ELCA Social Message: Gun-Related Violence and Trauma
The ELCA has adopted a social message about gun-related violence and trauma in April. Social messages are ELCA teaching documents that draw from existing social teaching but throw a fuller and sharper spotlight on a particular social issue. The message's themes focus on trauma, public health, and an ethic of shared responsibility for peacemaking, seeking to move beyond the strict polarization of gun rights vs. gun control.
This Message in Summary
Guns and gun-related violence and trauma are woven into U.S. history and society in substantial, complex, and problematic ways. The full social message therefore requires length, nuance, and complexity. This summary provides an overview of key aspects of the four sections, much like a map that conveys the main points of a complex landscape.
I. Introduction: God’s Resolve for Peace Abides
II. Seeing Trauma in Insecurity, Despair, and Mayhem
III. Countering Violence and Trauma as God’s Resolve for Peace
IV. Toward Shared Responsibility in What Makes for Peace
At its heart, this social message makes the case for reframing the gun debate and activity in the U.S. beyond gun rights versus gun control. The message commits the ELCA to a moral framework of shared responsibility that comes to terms with trauma honestly and seeks prevention carefully through a public health model. Such a model suggests individual and institutional practices that could reduce tragic, irresponsible, and illegal uses of firearms and their related risks and harms. This message argues that such a framework can open up constructive dialogue and action across many, many communities and should be publicly embraced.
Section I shows how this message builds upon the scriptural references, insights, themes, and commitments found in the ELCA social statement For Peace in God’s World and the ELCA social message “On Community Violence” and draws from others such as the social statement The Church and Criminal Justice. (Readers may review these at www.elca.org/socialstatements.) From a Lutheran Christian perspective, it returns to themes such as peacemaking and prevention that, too often, have been sidelined. It soberly charts the horrific facts and the disparities of age, class, gender, and race of the nearly 50,000 lives taken each year. It introduces, as well, two factors increasingly recognized by social science: the widespread effects of trauma and the rise of defensive gun cultures.
Section II explores the multiple, often unrecognized forms of trauma resulting from armed threats and shootings in which the perpetrator intends to harm others or self. These actions not only harm people physically but traumatize human spirits, families, communities, and the social order itself. The call to see trauma in this way expands moral responsibility for gun-related harm.
Section III reminds Christians of the centrality of Christlike service of neighbor in our social roles. It calls them, and all people of goodwill, to practice wise and proactive efforts to restrain gun-related violence and prevent it. This emphasis on prevention aligns the ELCA with a growing movement to approach gun misuse as a public health crisis. This section also recognizes that members of our church and society are divided in various ways and degrees about how to reduce gun-related harms. These divisions cannot be fully addressed in this message, and some of them call for further discernment, such as defensive gun use for example.
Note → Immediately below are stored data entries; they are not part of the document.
Lemma insertCall_spec p g p' ok g' : programOk p (gM g) → (length p ≤ ncalls)%nat → insertCall p g = Ret ((p', ok), g') →
  evolves p (gM g) p' (gM g') ∧ (length p' ≤ ncalls)%nat.
Proof.
  intros Hp Hlen H. unfold Mutate.insertCall in H. destruct (decide _) as [|Hlt]; [injection H as <- <- <-; split; [by apply evolves_refl|done]|].
  gstep H idx g1 E1. pose proof (draw_Ret _ _ _ _ E1) as [HC1 (r & r' & Hb)]. destruct (biasedRand_range (Z.of_nat (length p) + 1) 5 r) as (b & r2 & Hb2 & Hr); [lia..|].
  rewrite Hb in Hb2. injection Hb2 as <- _. pose proof HC1 as [= _ Hm1].
  set (o := if decide (idx < Z.of_nat (length p)) then Some (Z.to_nat idx) else None) in *.
  assert (∀ calls, insertBefore p o calls = take (Z.to_nat idx) p ++ calls ++ drop (Z.to_nat idx) p) as Hins.
  { intros calls. unfold insertBefore, o. case_decide; [done|]. cbn [default from_option]. by replace (Z.to_nat idx) with (length p) by lia. }
  gstep H u g2 E2. destruct u. destruct (analyzeUpto_spec p o g1 g2 ltac:(by rewrite Hm1) E2) as [Hm2 Hv].
  assert (∀ i, visible (gS g2) i → i ∈ progResults (take (Z.to_nat idx) p)) as Hv2.
  { intros i Hi. apply Hv in Hi. unfold o in Hi. case_decide; [done|]. by rewrite take_ge by lia. }
  rewrite Hm1 in Hm2. gstep H calls g3 E3. pose proof Hp as [[Hlay Hsz] Hok].
  assert (ginv g2) as Hg.
  { split; [rewrite Hm2; apply Hlay|]. intros i Hi. apply Hv2 in Hi. rewrite Hm2. destruct (lay_in target _ _ i Hlay) as (o' & Ho & _); [|eauto].
    apply in_layers. rewrite <-(take_drop (Z.to_nat idx) p). unfold progResults. rewrite fmap_app, concat_app, elem_of_app. by left. }
  destruct (generateCall_gives target Htab _ _ _ _ _ _ _ _ _ _ HresOrder _ _ _ _ _ _ Hsp Hg E3) as [[G R] O]. rewrite Hins in H.
  gstep H p1 g4 E4. injection H as <- <- <-.
  assert (evolves p (gM g) (take (Z.to_nat idx) p ++ calls ++ drop (Z.to_nat idx) p) (gM g3)) as Hev.
  { rewrite Hm2 in G. pose proof (grown_refs _ _ _ _ _ _ G) as Hr3. split.
    - split.
      + eapply grown_strict; [by rewrite take_drop|exact Hv2|exact G|]. eapply Forall_impl; [exact O|]. intros c. apply ok_sized.
      + eapply okCalls_refs in Hok; [|exact Hr3]. apply Forall_app. split; [by apply Forall_take|]. apply Forall_app. split; [done|by apply Forall_drop].
    - intros i o' Hi Ho. eapply grown_frame; [exact G|apply Hlay| |exact Ho]. intros Hvi. apply Hi. apply Hv2 in Hvi.
      rewrite <-(take_drop (Z.to_nat idx) p). unfold progResults in *. rewrite fmap_app, concat_app, elem_of_app. by left.
    - intros i Hi. apply split_results in Hi. rewrite <-(take_drop (Z.to_nat idx) p) at 1. unfold progResults at 1. rewrite fmap_app, concat_app, elem_of_app.
      destruct Hi as [?|[Hi|?]]; [by left; left| |by left; right]. right. assert (i ∈ concat (layers calls) ++ []) as Hi' by (by rewrite app_nil_r, in_layers).
      apply (gr_new _ _ _ _ _ _ G) in Hi'. destruct (mHeap (gM g) !! i) as [o'|] eqn:E; [|done]. apply (la_fresh _ _ _ Hlay) in E. lia. }
  destruct (removeAtIdx_evolves _ _ _ _ _ _ (ev_ok _ _ _ _ Hev) E4) as [Hev4 Hl4]. split; [by eapply evolves_trans|lia].
Qed.

Lemma removeCall_spec p g p' ok g' : programOk p (gM g) → (length p ≤ ncalls)%nat → removeCall target p g = Ret ((p', ok), g') →
  evolves p (gM g) p' (gM g') ∧ (length p' ≤ ncalls)%nat.
Proof.
  intros Hp Hlen H. unfold removeCall in H. destruct p as [|c0 p0] eqn:Epp; [injection H as <- <- <-; split; [by apply evolves_refl|done]|].
  rewrite <-Epp in *. clear c0 p0 Epp. gstep H idx g1 E1. apply quiet_draw in E1 as [= _ Hm]. gstep H p1 g2 E2. injection H as <- <- <-.
  rewrite <-Hm in *. destruct (removeAt_evolves _ _ _ _ _ Hp E2) as (Hi & -> & Hev). split; [done|]. rewrite length_delete by (apply lookup_lt_is_Some; lia). lia.
Qed.

End operations.

End target.
End MutateProg.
Section IV calls upon multiple types of secular communities to prevent violence and make peace. It spells out the responsibilities of communities as diverse as shooting associations and firearm defense groups, health care providers and firearm businesses. The section also describes the distinctive responsibilities of our church and other faith communities toward peacemaking. These include calls to bridge divides, build community, advocate policy, and care for the traumatized.
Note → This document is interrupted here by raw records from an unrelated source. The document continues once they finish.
(* ===== verification/MutateWf.v ===== *)
(** * MutateWf: the programs that mutation returns (prog/mutation.go)

    The operations are put together to [Prog.Mutate]: whatever is drawn, a well-formed program
    becomes a well-formed one. *)

From S2P Require Import Prelude Rand Float64 Alloc Bytes Types Prog ExampleTarget Resources Prio ProgEdit Clone WellFormed Layers Collide Size Expr.
From S2P Require Import Validation Typing ArgTree Conditions Minimize MinimizeCalls MinimizeArgs Analysis Mutation Text RandData Generate GenGrow GenTypes GenSpec Squash Mutate MutateSpec MutateProg AnySpec.
Import Types Prog ProgEdit Clone WellFormed Layers Expr Validation Typing RandData Generate GenGrow GenTypes GenSpec Mutate MutateSpec MutateProg AnySpec.

Module MutateWf.

Section target.
Context (target : Target) (Htab : genTable target) (Hany : anyTable target).
Notation programOk := (programOk target).
Notation evolves := (evolves target).

Section operations.
Context (Arch : string) (SpecialFileLenghts : list Z) (resourceCtors : string → list Resources.ResourceCtor).
Notation ga := (bool → Typ → Dir → gst → res ((Arg * list Call) * gst)) (only parsing).
Context (SpecialTypes : string → option (ga → Typ → Dir → gst → res ((Arg * list Call) * gst))).
Context (SpecialMutate : string → option (Typ → Dir → Arg → gst → res ((Arg * list Call) * gst))).
Context (ifuzzGenerate : Config → rng → list Z * rng) (ifuzzMutate : Config → list Z → rng → list Z * rng).
Context (compress decompress : list Z → list Z) (ct : Prio.ChoiceTable).
Context (order : list (positive * Arg) → list (positive * Arg)).
Context (resOrder : list (string * list positive) → list (string * list positive)).
Context (dfuel lfuel fuel ncalls : nat) (noMutate : gset Z).
Hypothesis HresOrder : ∀ l x, x ∈ resOrder l → x ∈ l.
Hypothesis Hsp : specialGives target SpecialTypes.
Hypothesis Hspecial : ∀ name, SpecialMutate name = None.

Notation mutateStep := (Mutate.mutateStep target Arch SpecialFileLenghts resourceCtors SpecialTypes SpecialMutate ifuzzGenerate ifuzzMutate compress decompress
  ct [] order resOrder dfuel lfuel fuel ncalls noMutate).
Notation mutateLoop := (Mutate.mutateLoop target Arch SpecialFileLenghts resourceCtors SpecialTypes SpecialMutate ifuzzGenerate ifuzzMutate compress decompress
  ct [] order resOrder dfuel lfuel fuel ncalls noMutate).

Lemma mutateStep_spec p g p' ok g' : programOk p (gM g) → (length p ≤ ncalls)%nat → mutateStep p g = Ret ((p', ok), g') →
  evolves p (gM g) p' (gM g') ∧ (length p' ≤ ncalls)%nat.
Proof.
  intros Hp Hlen H. unfold Mutate.mutateStep in H. gstep H b1 g1 E1. apply quiet_draw in E1 as [= _ Hm1]. rewrite <-Hm1 in *.
  destruct b1; [apply squashAny_spec in H as [? ->]; done|]. gstep H b2 g2 E2. apply quiet_draw in E2 as [= _ Hm2]. rewrite <-Hm2 in *.
  destruct b2.
  { unfold splice in H. rewrite decide_True in H by (by left). injection H as <- <- <-. split; [by apply evolves_refl|done]. }
  gstep H b3 g3 E3. apply quiet_draw in E3 as [= _ Hm3]. rewrite <-Hm3 in *. destruct b3; [by eapply insertCall_spec|].
  gstep H b4 g4 E4. apply quiet_draw in E4 as [= _ Hm4]. rewrite <-Hm4 in *. destruct b4; [by eapply mutateArg_spec|by eapply removeCall_spec].
Qed.

Lemma mutateLoop_spec n : ∀ p g p' g', programOk p (gM g) → (length p ≤ ncalls)%nat → mutateLoop n p g = Ret (p', g') →
  evolves p (gM g) p' (gM g') ∧ p' ≠ [] ∧ (length p' ≤ ncalls)%nat.
Proof.
  induction n as [|n IH]; intros p g p' g' Hp Hlen H; [discriminate H|]. cbn [Mutate.mutateLoop] in H. gstep H x g1 E1. destruct x as [p1 ok].
  destruct (mutateStep_spec p g p1 ok g1 Hp Hlen E1) as [Hev Hlen1]. gstep H stop g2 E2.
  assert (gM g2 = gM g1) as Hm2 by (destruct (_ && _); [by apply quiet_draw in E2 as [= _ ?]|by injection E2 as _ <-]). destruct stop.
  - injection H as <- <-. rewrite Hm2. split_and!; [done| |done]. destruct (ok && bool_decide (p1 ≠ [])) eqn:Eb; [|injection E2 as ?; discriminate].
    apply andb_prop in Eb as [_ Eb]. by apply bool_decide_eq_true in Eb.
  - destruct (IH p1 g2 p' g') as (Hev' & Hne & Hlen'); [rewrite Hm2; apply Hev|done|exact H|]. rewrite Hm2 in Hev'. split_and!; [by eapply evolves_trans|done|done].
Qed.

End operations.


End target.

(** ** An example *)

(** The example target with the types of ANY. *)
Definition anyResource (name : string) (size : Z) (bf : BinaryFormat) (r : Ref) : option Typ :=
  Some (ResourceType (ExampleTarget.mk name size false r) bf (MkResourceDesc name [name] [2 ^ 64 - 1; 0])).
Definition inField (name : string) (r : Ref) : Field := MkField name r true DirIn None.
Definition anyTypes : typeTable :=
  [Some (ArrayType (ExampleTarget.mk "array" 0 true 11) 14 ArrayRandLen 0 0);
   Some (PtrType (ExampleTarget.mk "ptr" 8 false 12) 11 DirInOut);
   Some (PtrType (ExampleTarget.mk "ptr64" 8 false 13) 11 DirInOut);
   Some (UnionType (ExampleTarget.mk "ANYUNION" 0 true 14)
     [ExampleTarget.fld "ANYBLOB" 15; ExampleTarget.fld "ANYRES8" 16; ExampleTarget.fld "ANYRES16" 17; ExampleTarget.fld "ANYRES32" 18; ExampleTarget.fld "ANYRES64" 19;
      inField "ANYRESDEC" 20; inField "ANYRESHEX" 21; inField "ANYRESOCT" 22]);
   Some (BufferType (ExampleTarget.mk "ANYBLOB" 0 true 15) (MkBufferDesc BufferBlobRand 0 0 TextTarget "" [] false));
   anyResource "ANYRES8" 1 FormatNative 16; anyResource "ANYRES16" 2 FormatNative 17; anyResource "ANYRES32" 4 FormatNative 18; anyResource "ANYRES64" 8 FormatNative 19;
   anyResource "ANYRESDEC" 20 FormatStrDec 20; anyResource "ANYRESHEX" 18 FormatStrHex 21; anyResource "ANYRESOCT" 23 FormatStrOct 22].
Definition exAny : Target :=
  MkTarget (ExampleTarget.types ++ anyTypes) [ExampleTarget.sysOpen; ExampleTarget.sysWrite] 8 4096 64 536870912
    [0; 2 ^ 64 - 1; 11068046444225730969] 11 12 13 14 15 [16; 17; 18; 19; 20; 21; 22]%nat "test" [MkResourceDesc "fd" ["fd"] [2 ^ 64 - 1]] [].

Definition exMutate (draws : list Z) : res (list Call * mem) :=
  Mutate.Mutate exAny "amd64" [256] exCtors (λ _, None) (λ _, None) (λ _ r, ([144], r)) (λ _ d r, (d, r)) id id exChoice [] id id 5 10 6
    MinimizeCalls.noNeutralize 2 ∅ ExampleTarget.calls draws (Mem ExampleTarget.heap0 12).

Definition exEntries : list (Ref * Typ) := Eval cbv [omap list_omap zip_with seq typeRefs exAny ExampleTarget.types anyTypes anyResource app id] in
  zip_with pair (seq 1 22) (omap id (typeRefs exAny)).

(** What holds of every type of the table. *)
Lemma exAny_types (P : Ref → Typ → Prop) : Forall (λ x, P x.1 x.2) exEntries → ∀ r t, typeAt (typeRefs exAny) r = Ret t → P r t.
Proof.
  intros HP r t H. assert (exEntries !! (r - 1)%nat = Some (r, t)) as E; [|exact (Forall_lookup_1 _ _ _ _ HP E)]. revert H.
  do 23 (destruct r as [|r]; [intros H; first [discriminate H|injection H as <-; reflexivity]|]). intros H. discriminate H.
Qed.
Ltac any_types := unfold exEntries; repeat first [apply List.Forall_nil|apply List.Forall_cons]; cbn [fst snd]; intros.

Lemma exAny_table : genTable exAny.
Proof.
  split.
  - apply (exAny_types (λ r t, self (common t) = r)). any_types; reflexivity.
  - apply (exAny_types (λ r t, isScalar t = true → IsVarlen (common t) = false)). any_types; done.
  - intros r tc bf desc Ht. revert tc bf desc Ht.
    assert (∀ r t, typeAt (typeRefs exAny) r = Ret t → ∀ tc bf desc, t = ResourceType tc bf desc → resValues desc ≠ []) as H; [|eauto].
    apply (exAny_types (λ _ t, ∀ tc bf desc, t = ResourceType tc bf desc → resValues desc ≠ [])). any_types; try discriminate; match goal with H : _ = _ |- _ => injection H as _ _ <- end; done.
  - assert (∀ r t, typeAt (typeRefs exAny) r = Ret t → ∀ tc desc, t = BufferType tc desc → IsVarlen tc = true) as H.
    { apply (exAny_types (λ _ t, ∀ tc desc, t = BufferType tc desc → IsVarlen tc = true)). any_types; try discriminate; match goal with H : _ = _ |- _ => injection H as <- _ end; done. }
    intros r tc desc Ht Hv. rewrite (H r _ Ht tc desc eq_refl) in Hv. discriminate Hv.
  - assert (∀ r t, typeAt (typeRefs exAny) r = Ret t → ∀ tc elem rb, t ≠ ArrayType tc elem ArrayRangeLen rb rb) as H by (apply (exAny_types (λ _ t, ∀ tc elem rb, t ≠ ArrayType tc elem ArrayRangeLen rb rb)); any_types; discriminate).
    intros r tc elem rb Ht. by destruct (H r _ Ht tc elem rb).
  - intros meta r Hm Hr. cbn [Syscalls exAny] in Hm. rewrite !elem_of_cons, elem_of_nil in Hm. destruct Hm as [->|[->|[]]]; [|done].
    injection Hr as <-. by eexists _, _, _.
  - intros meta f Hm Hf. cbn [Syscalls exAny] in Hm. rewrite !elem_of_cons, elem_of_nil in Hm.
    destruct Hm as [->|[->|[]]]; cbn in Hf; rewrite ?elem_of_cons, elem_of_nil in Hf; [done|]. by destruct Hf as [->|[->|[->|[]]]].
  - assert (∀ r t, typeAt (typeRefs exAny) r = Ret t → ∀ tc fields, t = UnionType tc fields → Forall (λ f, Condition f = None) fields) as H.
    { apply (exAny_types (λ _ t, ∀ tc fields, t = UnionType tc fields → Forall (λ f, Condition f = None) fields)).
      any_types; try discriminate; match goal with H : _ = _ |- _ => injection H as _ <- end; repeat constructor. }
    intros r tc fields f Ht Hf. pose proof (H r _ Ht tc fields eq_refl) as Hall. rewrite Forall_forall in Hall. by apply Hall.
Qed.

(** Resources with a string format are only options of the union. *)
Definition noStr (f : Field) : Prop := (fieldType f < 20)%nat ∨ HasDirection f = true ∧ fieldDir f DirIn = DirIn.
Lemma exAny_fields r t : typeAt (typeRefs exAny) r = Ret t → match t with
  | PtrType _ elem _ | ArrayType _ elem _ _ _ => (elem < 20)%nat
  | StructType _ fields _ _ | UnionType _ fields => Forall noStr fields
  | _ => True end.
Proof.
  revert r t. apply (exAny_types (λ r t, match t with PtrType _ elem _ | ArrayType _ elem _ _ _ => (elem < 20)%nat
    | StructType _ fields _ _ | UnionType _ fields => Forall noStr fields | _ => True end)). any_types; try exact I; try lia; repeat constructor; (left; cbn; lia) || (right; done).
Qed.

Lemma exAny_format r d : occurs exAny r d → (20 ≤ r)%nat → d = DirIn.
Proof.
  assert (∀ f fields d, Forall noStr fields → f ∈ fields → (20 ≤ fieldType f)%nat → fieldDir f d = DirIn) as Hfs.
  { intros f fields d0 H Hf Hr. rewrite Forall_forall in H. destruct (H f Hf) as [?|[Hd Hin]]; [lia|]. unfold fieldDir in *. by rewrite Hd in *. }
  intros H Hr. destruct H as [meta f Hm Hf|r tc elem ed d _ Ht|r tc elem ed _ Ht|r tc fields al ov d f _ Ht Hf|r tc elem k rb re d _ Ht|r tc fields d f _ Ht Hf]; [done|..];
    apply exAny_fields in Ht; try lia; by eapply Hfs.
Qed.

Lemma exAny_any : anyTable exAny.
Proof.
  split.
  - intros r [->| ->]; by eexists.
  - by eexists.
  - eexists _, _. split; [reflexivity|]. split; [reflexivity|]. split; [by eexists|]. split.
    + intros k r Hk. do 7 (destruct k as [|k]; [injection Hk as <-; by eexists|]). discriminate Hk.
    + intros f Hf. rewrite !elem_of_cons, elem_of_nil in Hf. destruct_or! Hf; subst; first [done|by left|right; cbn [fieldType ExampleTarget.fld inField anyRes exAny]; rewrite !elem_of_cons; tauto].
  - by eexists _, _.
  - intros r Hr. cbn [anyRes exAny] in Hr. rewrite !elem_of_cons, elem_of_nil in Hr. destruct_or! Hr; subst; try done; by eexists _, _, _.
  - intros r d t Ho Ht Hf. apply (exAny_format r d Ho). clear Ho. revert r t Ht Hf. apply (exAny_types (λ r t, isStrFormat (Format t) = true → (20 ≤ r)%nat)). any_types; done || lia.
Qed.

Lemma exAny_validate : validateWithOpts exAny ExampleTarget.heap0 false ExampleTarget.calls = Ret None.
Proof. vm_compute. reflexivity. Qed.

Lemma exAny_sized : Forall (sizedCall exAny ExampleTarget.heap0) ExampleTarget.calls.
Proof.
  apply Forall_forall. intros c Hc a x Ha Hx. unfold callArgs in Ha. unfold ExampleTarget.calls in Hc. rewrite !elem_of_cons, elem_of_nil in Hc.
  destruct_or! Hc; subst; simpl in Ha; rewrite ?elem_of_cons, ?elem_of_nil in Ha;
    destruct_or? Ha; subst; simpl in Hx; rewrite ?elem_of_cons, ?elem_of_nil in Hx;
    destruct_or? Hx; subst; try done; eexists; vm_compute; reflexivity.
Qed.

Lemma exAny_program : programOk exAny ExampleTarget.calls (Mem ExampleTarget.heap0 12).
Proof.
  pose proof exampleProg_wf as [Hnd HL _ Hf _]. change (progResults ExampleTarget.calls) with (concat (layers ExampleTarget.calls)) in Hnd, HL. split.
  - split; [|exact exAny_sized]. split; [done|done| |done|].
    + intros i o _ Ho. exists (ExampleTarget.mk "fd" 4 false 2), FormatNative, (MkResourceDesc "fd" ["fd"] [2 ^ 64 - 1]), (2 ^ 64 - 1).
      apply example_heap in Ho as [[-> ->]|[-> ->]]; done.
    + cbn [layers fmap list_fmap ExampleTarget.calls ordered]. split_and!; [|..|done]; intros i o r Hi Ho Hr; apply example_heap in Ho as [[-> ->]|[-> ->]]; try discriminate Hr.
      * cbn in Hi. apply list_elem_of_singleton in Hi. discriminate Hi.
      * injection Hr as <-. right. apply list_elem_of_here.
  - pose proof (validate_types exAny ExampleTarget.heap0 false _ exAny_validate) as Ht. pose proof exAny_sized as Hs. rewrite Forall_forall in Ht, Hs |- *. intros c Hc.
    split; [by apply Ht|by apply Hs| |].
    + intros a Ha x Hx. unfold ExampleTarget.calls in Hc. rewrite !elem_of_cons, elem_of_nil in Hc.
      destruct_or! Hc; subst; simpl in Ha; rewrite ?elem_of_cons, ?elem_of_nil in Ha; destruct_or? Ha; subst; simpl in Hx; rewrite ?elem_of_cons, ?elem_of_nil in Hx;
        destruct_or? Hx; subst; done.
    + unfold ExampleTarget.calls in Hc. rewrite !elem_of_cons, elem_of_nil in Hc. destruct_or! Hc; subst; [apply list_elem_of_here|apply list_elem_of_further, list_elem_of_here].
Qed.

(** The message is squashed and its first byte is mutated. *)
Example exMutate_squashed : (let! '(p, _) := exMutate (replicate 16 0) in Ret (nth 1 (Args (nth 1 p ExampleTarget.callOpen)) (ResultArg 1))) =
  Ret (PointerArg (MkCommon 6 12 DirIn) 0 0 (Some (GroupArg (MkCommon 14 11 DirIn)
    [UnionArg (MkCommon 13 14 DirIn) (DataArg (MkCommon 12 15 DirIn) [2; 0; 0; 0; 97; 98; 99] 0) 0 false]))).
Proof. vm_compute. reflexivity. Qed.


End MutateWf.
This message concludes that such a reframed understanding and practice in responsible communities can resist and reverse the immense and mournful toll of tragic, irresponsible, and illegal gun use in the UnitedStates today.
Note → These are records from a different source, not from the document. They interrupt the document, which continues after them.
(** The bits of the field are put behind the ones collected. *)
Lemma squashBits_ok c val t lo bits : typeAt (aref c) = Ret t → bitsFit lo t val → 0 ≤ bits < 2 ^ lo →
  squashBits target (ConstArg c val) t (TypeSize (common t)) bits =
    Ret (if decide (TypeSize (common t) ≠ 0) then (0, Some (bytesLE (Z.to_nat (TypeSize (common t))) (bits + bitsOf t val))) else (bits + bitsOf t val, None)) ∧
  0 ≤ bits + bitsOf t val < 2 ^ (BitfieldOffset t + BitfieldLength t).
Proof.
  intros Ht [_ [Hfmt Hcs] (Hlo & Hlen & Hend) (v & st & Hval & Hu)] Hbits. unfold squashBits, squashedValue. rewrite Ht. cbn [rbind].
  assert (bitsOf t val = v `mod` 2 ^ BitfieldLength t * 2 ^ BitfieldOffset t) as Hb by (unfold bitsOf, valueOf; by rewrite Hval).
  set (len := BitfieldLength t) in *. set (off := BitfieldOffset t) in *.
  assert (0 < 2 ^ len) as Hpl by (apply Z.pow_pos_nonneg; lia). assert (0 < 2 ^ off) as Hpo by (apply Z.pow_pos_nonneg; lia).
  assert (2 ^ (off + len) = 2 ^ off * 2 ^ len) as Hpow by (by rewrite Z.pow_add_r by lia).
  pose proof (Z.mod_pos_bound v (2 ^ len) Hpl) as Hm. set (x := v `mod` 2 ^ len) in *.
  assert (2 ^ lo ≤ 2 ^ off) as Hlo2 by (apply Z.pow_le_mono_r; lia).
  assert (0 ≤ x * 2 ^ off ∧ x * 2 ^ off + 2 ^ off ≤ 2 ^ off * 2 ^ len) as Hx by nia.
  assert (2 ^ off * 2 ^ len ≤ 2 ^ 64) as Hmax by (rewrite <-Hpow; apply Z.pow_le_mono_r; lia).
  assert (Z.lor bits (shl64 (Z.land v (shl64 1 len -! 1)) off) = bits + bitsOf t val) as Hor.
  { rewrite Hb, shl_mask, Z.land_ones by lia. fold x. unfold shl64, wrapU. rewrite (Z.shiftl_mul_pow2 x off) by lia.
    rewrite Z.mod_small by lia. rewrite <-(Z.shiftl_mul_pow2 x off) by lia. rewrite lor_shift by lia. by rewrite Z.shiftl_mul_pow2 by lia. }
  split; [|rewrite Hb, Hpow; lia].
  assert ((match t with CsumType _ _ _ _ => Ret (0xabcdef1234567890, FormatNative) | _ =>
      let! '(v, _) := constValue t val in
      if decide (Format t = FormatBigEndian) then
        let! unit := UnitSize t in
        if decide (unit = 2) then Ret (swap16 (wrapU 16 v), FormatNative)
        else if decide (unit = 4) then Ret (swap32 (wrapU 32 v), FormatNative)
        else if decide (unit = 8) then Ret (swap64 v, FormatNative)
        else Panic "bad const size"
      else Ret (v, Format t) end) = Ret (v, FormatNative)) as ->.
  { rewrite Hval. cbn [rbind]. rewrite Hfmt. destruct t; try done. by destruct (Hcs ic kind buf protocol). }
  cbn [rbind]. rewrite decide_False by (intros Hn; by apply Hn). rewrite Hor. by case_decide.
Qed.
Download the social message below. This is the official text, but it has not yet gone through graphic design. A version in the official ELCA format will be coming soon, along with a Spanish translation and study guide.
The ELCA Church Council voted unanimously to adopt the social message on April 13, 2024. Before the social message was adopted, it went through a public feedback process. To read the official report on the public feedback, click here.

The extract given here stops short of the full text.